Rumus Anomali Bouguer:
g gobs (gn KUB KB KM ) …………………………………….. (4)
Dimana g adalah anomali bouguer, gobs adalah percepatan gayaberat teramati,
gn adalah percepatan gayaberat setelah dikoreksi lintang, KUB adalah koreksi
udara bebas, KB adalah koreksi bouguer dan KM adalah koreksi medan.
D. Analisis Spektral
Analisis spektral untuk mengestimasi lebar jendela serta estimasi kedalaman
anomaly gaya berat. Analisi spektral dilakukan dengan cara mentransformasi
Fourier lintasan yang telah ditentukan pada peta kontur Anomali Bouger
Lengkap. Secara umum, suatu transformasi Fourier adalah menyusun
kembali/mengurai suatu gelombang sembarang ke dalam gelombang sinus
dengan frekuensi bervariasi dimana hasil penjumlahan gelombang-gelombang
sinus tersebut adalah bentuk gelombang aslinya (Kadir, 2000). Untuk analisis
lebih lanjut, amplitudo gelombang-gelombang tersebut didisplay sebagai fungsi
dari frekuensinya.

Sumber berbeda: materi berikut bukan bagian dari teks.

(* ===== verification/CapsuleIo.v ===== *)
(** * Capsule streams of an HTTP/3 connection (src/server/capsules.rs)

    The bytes a connection stages for its CONNECT-UDP and CONNECT-IP streams,
    their bounds, the writer that hands them to the library, and the ways a
    stream is closed.  The library is that of [Quiche]. *)

From stdpp Require Import list gmap strings.
From S2P Require Import Prelude Varint Net Capsule CapsuleStream Quiche UdpTunnel Connection.
Open Scope Z_scope.

Definition MAX_STREAM_SEND_BYTES : Z := 256 * 1024.
Definition MAX_CONNECTION_SEND_BYTES : Z := 1024 * 1024.
Definition MAX_STREAM_SEND_PACKETS : Z := 64.
Definition MAX_CONNECTION_SEND_PACKETS : Z := 256.
Definition MAX_RECEIVED_PACKETS : Z := 64.
Definition MAX_RECEIVED_BYTES : Z := 256 * 1024.
Definition MAX_UDP_PAYLOAD : Z := 65527.

(** [WireErrorCode::MessageError]. *)
Definition MESSAGE_ERROR : Z := 0x10e.

(** ** The state *)

Inductive StreamDecoder := DatagramDecoder (d : DatagramCapsules) | IpDecoder (d : IpCapsules).

Definition stream_decode (d : StreamDecoder) (data : bytes) : StreamDecoder * result DecodeError (list CapsuleFrame) :=
  match d with
  | DatagramDecoder d => let '(d, r) := datagrams_decode d data in (DatagramDecoder d, map Datagram <$> r)
  | IpDecoder d => let '(d, r) := ip_decode d data in (IpDecoder d, r)
  end.

Definition stream_is_partial (d : StreamDecoder) : bool :=
  match d with DatagramDecoder d => is_partial d | IpDecoder d => ip_is_partial d end.

Record CapsuleStream := {
  cs_decoder : StreamDecoder;
  address_requests : option AddressRequests;
  send_queue : list bytes;
  offset : Z;
  staged_bytes : Z;
  max_payload : Z;
  finished_at : option Z;
  early : option EarlyUdpDatagrams;
}.
#[export] Instance CapsuleStream_eta : Eta CapsuleStream := fun r =>
  {| cs_decoder := cs_decoder r; address_requests := address_requests r; send_queue := send_queue r; offset := offset r;
     staged_bytes := staged_bytes r; max_payload := max_payload r; finished_at := finished_at r; early := early r |}.

Definition stream_new (max : Z) : CapsuleStream :=
  {| cs_decoder := DatagramDecoder (datagrams_new (Z.to_nat (max + 8))); address_requests := None; send_queue := [];
     offset := 0; staged_bytes := 0; max_payload := max; finished_at := None; early := None |}.
Definition new_udp (max : Z) (early_datagrams : EarlyUdpDatagrams) : CapsuleStream :=
  stream_new max <| early := Some early_datagrams |>.
Definition new_ip (max : Z) : CapsuleStream :=
  stream_new max <| cs_decoder := IpDecoder (ip_capsules_new (Z.to_nat (max + 8))) |>
                 <| address_requests := Some {| seen := ∅ |} |>.

(** [None] for a request that is still open. *)
Definition drain_expired (now timeout : Z) (s : CapsuleStream) : option bool :=
  (fun finished => bool_decide (elapsed now finished > timeout)) <$> finished_at s.
Definition has_partial_output (s : CapsuleStream) : bool := negb (bool_decide (offset s = 0)).

(** The fields of [ClientConnection] that hold capsules. *)
Record CapsuleIo := {
  capsule_streams : gmap Z CapsuleStream;
  capsule_readable : gset Z;
  capsule_read_resumes : gset Z;
  capsule_writable : gset Z;
  finished_capsules : list Z;
  capsule_send_bytes : Z;
  capsule_send_packets : Z;
  received_capsules : list bytes;
  received_capsule_bytes : Z;
}.
#[export] Instance CapsuleIo_eta : Eta CapsuleIo := fun r =>
  {| capsule_streams := capsule_streams r; capsule_readable := capsule_readable r;
     capsule_read_resumes := capsule_read_resumes r; capsule_writable := capsule_writable r;
     finished_capsules := finished_capsules r; capsule_send_bytes := capsule_send_bytes r;
     capsule_send_packets := capsule_send_packets r; received_capsules := received_capsules r;
     received_capsule_bytes := received_capsule_bytes r |}.

Definition io_new : CapsuleIo :=
  {| capsule_streams := ∅; capsule_readable := ∅; capsule_read_resumes := ∅; capsule_writable := ∅;
     finished_capsules := []; capsule_send_bytes := 0; capsule_send_packets := 0; received_capsules := [];
     received_capsule_bytes := 0 |}.

Definition put_stream (id : Z) (s : CapsuleStream) (io : CapsuleIo) : CapsuleIo :=
  io <| capsule_streams ::= insert id s |>.

(** ** Staging *)

Definition queue_capsule_bytes (id : Z) (data : bytes) (io : CapsuleIo) : bool * CapsuleIo :=
  match capsule_streams io !! id with
  | None => (false, io)
  | Some s =>
      if bool_decide (is_Some (finished_at s)) ||
         bool_decide (staged_bytes s + zlen data > MAX_STREAM_SEND_BYTES) ||
         bool_decide (capsule_send_bytes io + zlen data > MAX_CONNECTION_SEND_BYTES) ||
         bool_decide (zlen (send_queue s) >= MAX_STREAM_SEND_PACKETS) ||
         bool_decide (capsule_send_packets io >= MAX_CONNECTION_SEND_PACKETS)
      then (false, io)
      else (true, put_stream id (s <| staged_bytes ::= Z.add (zlen data) |> <| send_queue := send_queue s ++ [data] |>)
                    (io <| capsule_send_bytes ::= Z.add (zlen data) |> <| capsule_send_packets ::= Z.add 1 |>
                        <| capsule_writable ::= union {[id]} |>))
  end.

(** The second bound check is the one of [queue_capsule_bytes]. *)
Definition queue_datagram_capsule (id : Z) (payload : bytes) (io : CapsuleIo) : result Empty_set (bool * CapsuleIo) :=
  match capsule_streams io !! id with
  | None => Ok (false, io)
  | Some s =>
      if bool_decide (is_Some (finished_at s)) ||
         bool_decide (Z.min USIZE_MAX (capsule_send_bytes io + (zlen payload + 17)) > MAX_CONNECTION_SEND_BYTES) ||
         bool_decide (Z.min USIZE_MAX (staged_bytes s + (zlen payload + 17)) > MAX_STREAM_SEND_BYTES) ||
         bool_decide (zlen (send_queue s) >= MAX_STREAM_SEND_PACKETS) ||
         bool_decide (capsule_send_packets io >= MAX_CONNECTION_SEND_PACKETS)
      then Ok (false, io)
      else
        capsule ← encode_datagram_context_zero payload [];
        Ok (queue_capsule_bytes id capsule io)
  end.

Definition discard_capsule_output (id : Z) (io : CapsuleIo) : result Empty_set CapsuleIo :=
  io ← match capsule_streams io !! id with
       | None => Ok io
       | Some s =>
           b ← usize_sub (capsule_send_bytes io) (staged_bytes s);
           n ← usize_sub (capsule_send_packets io) (zlen (send_queue s));
           Ok (put_stream id (s <| send_queue := [] |> <| staged_bytes := 0 |> <| offset := 0 |>)
                 (io <| capsule_send_bytes := b |> <| capsule_send_packets := n |>))
       end;
  Ok (io <| capsule_writable ::= fun w => w ∖ {[id]} |>).

Definition remove_capsule_stream (id : Z) (io : CapsuleIo) : result Empty_set CapsuleIo :=
  io ← match capsule_streams io !! id with
       | None => Ok io
       | Some s =>
           b ← usize_sub (capsule_send_bytes io) (staged_bytes s);
           n ← usize_sub (capsule_send_packets io) (zlen (send_queue s));
           Ok (io <| capsule_streams ::= delete id |> <| capsule_send_bytes := b |> <| capsule_send_packets := n |>)
       end;
  Ok (io <| capsule_readable ::= fun r => r ∖ {[id]} |> <| capsule_read_resumes ::= fun r => r ∖ {[id]} |>
         <| capsule_writable ::= fun r => r ∖ {[id]} |> <| finished_capsules ::= filter (fun x => x <> id) |>).

(** ** The library side *)

Section output.
Context `{Quiche}.

Definition mark_capsule_finished (id : Z) (io : CapsuleIo) (q : conn) : CapsuleIo * conn :=
  match capsule_streams io !! id with
  | Some s =>
      match finished_at s with
      | None =>
          let '(t, q) := do now q in
          (put_stream id (s <| finished_at := Some t |>) (io <| finished_capsules ::= fun l => l ++ [id] |>), q)
      | Some _ => (io, q)
      end
  | None => (io, q)
  end.

(** One turn of the loop over a stream's queue; the answer of the closure when
    the loop ends. *)
Definition flush_step (id : Z) (st : CapsuleIo * conn) : result Empty_set (CapsuleIo * conn + bool * (CapsuleIo * conn)) :=
  let '(io, q) := st in
  s ← unwrap (capsule_streams io !! id);
  match send_queue s with
  | [] => Ok (inr (false, (io, q)))
  | data :: rest =>
      rem ← slice_from data (Z.to_nat (offset s));
      let '(r, q) := do (send_body id rem false) q in
      match r with
      | Err StreamBlocked | Err H3Done => Ok (inr (true, (io, q)))
      | Ok written =>
          if bool_decide (written = 0) then Ok (inr (true, (io, q))) else
          if bool_decide (offset s + written = zlen data) then
            sb ← usize_sub (staged_bytes s) (zlen data);
            b ← usize_sub (capsule_send_bytes io) (zlen data);
            n ← usize_sub (capsule_send_packets io) 1;
            Ok (inl (put_stream id (s <| staged_bytes := sb |> <| send_queue := rest |> <| offset := 0 |>)
                       (io <| capsule_send_bytes := b |> <| capsule_send_packets := n |>), q))
          else Ok (inl (put_stream id (s <| offset := offset s + written |>) io, q))
      | Err _ =>
          b ← usize_sub (capsule_send_bytes io) (staged_bytes s);
          n ← usize_sub (capsule_send_packets io) (zlen (send_queue s));
          Ok (inr (false, (put_stream id (s <| staged_bytes := 0 |> <| send_queue := [] |> <| offset := 0 |>)
                             (io <| capsule_send_bytes := b |> <| capsule_send_packets := n |>), q)))
      | Panic => Panic
      end
  end.

(** The bytes of a stream that wait for the library. *)
Definition unsent (id : Z) (io : CapsuleIo) : nat :=
  match capsule_streams io !! id with
  | Some s => Z.to_nat (sum_of zlen (send_queue s) - offset s)
  | None => 0
  end.

Definition flush_stream (id : Z) (st : CapsuleIo * conn) : result Empty_set (CapsuleIo * conn) :=
  match capsule_streams st.1 !! id with
  | None => Ok (st.1 <| capsule_writable ::= fun w => w ∖ {[id]} |>, st.2)
  | Some _ =>
      r ← while (fun st => unsent id st.1) (flush_step id) st;
      let '(keep, (io, q)) := r in
      Ok (if keep : bool then (io, q) else (io <| capsule_writable ::= fun w => w ∖ {[id]} |>, q))
  end.

Fixpoint flush_all (ids : list Z) (st : CapsuleIo * conn) : result Empty_set (CapsuleIo * conn) :=
  match ids with
  | [] => Ok st
  | id :: ids => st ← flush_stream id st; flush_all ids st
  end.

(** [order] is the order in which the set is walked; [h3] tells whether the
    HTTP/3 layer exists. *)
Definition flush_capsule_output (order : gset Z -> list Z) (h3 : bool) (io : CapsuleIo) (q : conn)
    : result Empty_set (CapsuleIo * conn) :=
  if h3 then flush_all (order (capsule_writable io)) (io, q) else Ok (io, q).

(** ** Closing *)

(** What [close_capsule_stream] does before it drops the tunnel: true when the
    tunnel is dropped.  [ip] tells whether the stream has an IP tunnel. *)
Definition close_output (h3 ip : bool) (id : Z) (reset_ : bool) (io : CapsuleIo) (q : conn)
    : result Empty_set (bool * (CapsuleIo * conn)) :=
  let of_stream P := match capsule_streams io !! id with Some s => P s | None => false end in
  let reset_ := reset_ || of_stream (fun s => stream_is_partial (cs_decoder s)) in
  if reset_ || of_stream has_partial_output then
    Ok (true, (io, reset id (if reset_ then MESSAGE_ERROR else REQUEST_CANCELLED) q))
  else
    io ← (if ip then Ok io else discard_capsule_output id io);
    if h3 then
      let '(r, q) := do (send_body id [] true) q in
      match r with
      | Err StreamBlocked | Err H3Done =>
          Ok (false, (if bool_decide (id ∈ finished_capsules io) then io
                      else io <| finished_capsules ::= fun l => l ++ [id] |>, q))
      | Panic => Panic
      | _ => Ok (true, (io, q))
      end
    else Ok (true, (io, q)).

(** [close_idle_stream] of src/server/shard_lifecycle.rs. *)
Definition close_idle_stream (h3 : bool) (id : Z) (reset_ : bool) (q : conn) : conn :=
  if negb reset_ && h3 then
    let '(r, q) := do (send_body id [] true) q in
    match r with Ok _ => q | _ => reset id REQUEST_CANCELLED q end
  else reset id REQUEST_CANCELLED q.
End output.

Secara matematis hubungan antara gelombang s(t) yang akan
diindentifikasi gelombang sinusnya (input) dan S(f) sebagai hasil transformasi
Fourier iberikan oleh persamaan berikut:
𝑆(𝑓) = ∫ 𝑠(𝑡)𝑒−𝑗𝜔𝑡𝑑𝑡∞
−∞ ………………………………..………… (6)
Dimana j adalah √−1
21
Pada metoda gaya berat, spektrum diturunkan dari potensial gaya berat yang
teramati pada suatu bidang horizontal dimana transformasi Fouriernya sebagai
berikut (Blakelly, 1996):
𝐹(𝑈) = 𝛾 𝜇 𝐹 (1
𝑟) dan 𝐹 (
1
𝑅) = 2𝜋
𝑒|𝑘|(𝑧
0−𝑧1)
|𝐾| ……………………....... (7)
Dimana 𝑈 adalah Potensial gayaberat, 𝜇 adalah anomali rapat masa, 𝛾 adalah
konstanta gayaberat dan 𝑟 adalah jarak.
Sehingga persamaannya menjadi:
𝐹(𝑈) = 2𝜋 𝛾 𝜇 𝑒|𝑘|(𝑧0−𝑧1)
|𝑘| ………………………………………………….. (8)
Berdasarkan persamaan diatas, transformasi Fourier anomaly gayaberat yang
diamati pada bidang horizontal diberikan oleh :
𝐹(𝑔𝑍) = 𝛾 𝜇 𝐹 (𝜕
𝜕𝑧
1
𝑟)
= 𝛾 𝜇 𝜕
𝜕𝑧 𝐹 (
1
𝑟)
𝐹(𝑔𝑧 ) = 2𝜋 𝛾 𝜇 𝑒|𝑘|(𝑧0−𝑧1) ……………………….………………………….(9)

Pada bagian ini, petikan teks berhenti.